A girl who I was close friends with at EDU and who I've kept in touch with since is back in hospital. Along with my flatmate. And another girl I was IP with. I think it's all finally got on top of me.
I'm medically obese. It's a fact. I eat a lot. I enjoy food. I pig out. I try and kid myself that I'm okay about all of this but I'm really, really not. I hate the lack of control and will-power I have now. I miss being the skinny one. The one that didn't eat. I miss all the anorexic thoughts that used to keep me company. That used to matter more than anything else in the world.
If people look at me now there is no way they would ever be able to guess that I used to be anorexic. I imagine them thinking that I've always been this fat. That I am greedy and lazy. They don't see me as anything else.
I want to go on a diet and stick to it. I want to add up the calories and take away the exercise. Most of all I just want to be normal. A normal healthy weight. To look okay in clothes. To not have bags and bags of clothes that no longer fit.

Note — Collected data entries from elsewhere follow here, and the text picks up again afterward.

Lemma spec_idempotent input required_kind path absolute :
  spec_normalize (Some input) required_kind = inr (path, absolute) →
  spec_normalize (Some path) required_kind = inr (path, absolute).
Proof.
  unfold spec_normalize. case_bool_decide as Hne; [done|].
  destruct (Z.ltb_spec 1023 (Z.of_nat (length input))) as [|Hlen]; [done|].
  destruct (_ || negb (is_absolute input) && _) eqn:Hkind; [done|].
  apply orb_false_iff in Hkind as [Hkind Hsep].
  set (P := drive_prefix (is_absolute input) input).
  destruct (walk (prefix_len P) [] _) as [|comps] eqn:Hw; [done|]. intros [= <- <-].
  destruct (components_cost (drop (length P) input)) as [_ Hnes].
  assert (normal (prefix_len P) comps) as Hn.
  { eapply walk_normal; [exact Hnes|apply components_no_sep| |exact Hw]. split; [constructor|simpl; lia|done]. }
  pose proof (nm_good _ _ Hn) as Hg.
  assert (length (P ++ joined comps) ≤ 1023)%nat as Hlp.
  { pose proof (start_cost input Hne ltac:(lia)) as Hc. cbv zeta in Hc. fold P in Hc.
    apply walk_cost in Hw. change (cost []) with 0%nat in Hw. rewrite length_app, length_joined.
    assert (length P ≤ 3)%nat by (unfold P, drive_prefix; destruct (is_absolute input); simpl; lia). lia. }
  assert (walk (prefix_len P) [] comps = inr comps) as Hfix by (by apply walk_fixed).
  destruct (is_absolute input) eqn:Habs.
  - unfold printed. cbn [negb andb]. unfold P, drive_prefix in *. cbn [app] in *.
    destruct input as [|b0 [|b1 [|b2 input]]]; try done. cbn in Habs.
    apply andb_true_iff in Habs as [[Ha _]%andb_true_iff _].
    destruct (upper_alpha b0 Ha) as [Hu1 Hu2].
    set (path := r4_ascii_upper ((b0 :: b1 :: b2 :: input) !!! 0%nat) :: colon :: backslash :: joined comps) in *.
    assert (is_absolute path = true) as Hpa.
    { unfold path, is_absolute. change ((b0 :: b1 :: b2 :: input) !!! 0%nat) with b0. by rewrite Hu1. }
    rewrite Hpa, bool_decide_false by done. destruct (Z.ltb_spec 1023 (Z.of_nat (length path))); [lia|].
    rewrite Hkind. cbn [negb andb orb].
    transitivity (match walk 3 [] (components (joined comps)) with
                  | inl code => inl code
                  | inr comps => inr (printed true [r4_ascii_upper (r4_ascii_upper b0); colon; backslash] comps, true)
                  end); [reflexivity|].
    rewrite components_joined, Hu2 by done. change (walk 3 [] comps = inr comps) in Hfix. by rewrite Hfix.
  - unfold P, drive_prefix in *. cbn [app length skipn] in *. change (prefix_len []) with 0 in *.
    destruct comps as [|c cs].
    + change (printed false [] []) with [dot]. rewrite bool_decide_false by done.
      change (is_absolute [dot]) with false. rewrite Hkind. reflexivity.
    + change (printed false [] (c :: cs)) with (joined (c :: cs)).
      rewrite joined_relative by done.
      assert (joined (c :: cs) ≠ []) as Hj.
      { apply Forall_cons in Hg as [[Hc _ _ _ _ _ _] _]. by destruct c. }
      rewrite bool_decide_false by done. destruct (Z.ltb_spec 1023 (Z.of_nat (length (joined (c :: cs))))); [lia|].
      rewrite Hkind, (printed_first _ c cs) by (done || by apply Forall_cons in Hg as [? _]).
      cbn [negb andb orb].
      transitivity (match walk 0 [] (components (joined (c :: cs))) with
                    | inl code => inl code
                    | inr comps => inr (printed false [] comps, false)
                    end); [reflexivity|].
      rewrite components_joined, Hfix by done. done.
Qed.

Lemma walk_error base comps segs code : walk base comps segs = inl code → code ≠ R4_PATH_OK.
Proof.
  revert comps. induction segs as [|seg segs IH]; intros comps; [done|]. cbn [walk].
  destruct (walk_segment base comps seg) as [c|comps'] eqn:E; [intros [= <-]|apply IH].
  unfold walk_segment in E. repeat case_match; simplify_eq; try done; by apply Z.eqb_neq, negb_true_iff.
Qed.

Lemma spec_error input required_kind code :
  spec_normalize input required_kind = inl code → code ≠ R4_PATH_OK.
Proof.
  unfold spec_normalize. destruct input as [input|]; [|by intros [= <-]].
  repeat case_match; intros; simplify_eq; try done. by eapply walk_error.
Qed.

(** The path a call leaves in its buffer. *)
Definition path_of (r : path_result) : list byte := take (Z.to_nat (pr_len r)) (pr_out r).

I feel like I'm just growing and growing and growing and everything is spinning around and losing control and my weight is something that needs IMMEDIATE ACTION because if I don't do it than I'm going to be fat forever. But being fat makes me feel safe. Eating makes me feel safe. I know that I am ugly like this. That no-one would ever want to touch me. I crave that feeling and I crave the food and I crave the comfort in the same way I used to crave emptiness and thinness.
I don't know where I'm at but it feels like fucking Hell right now.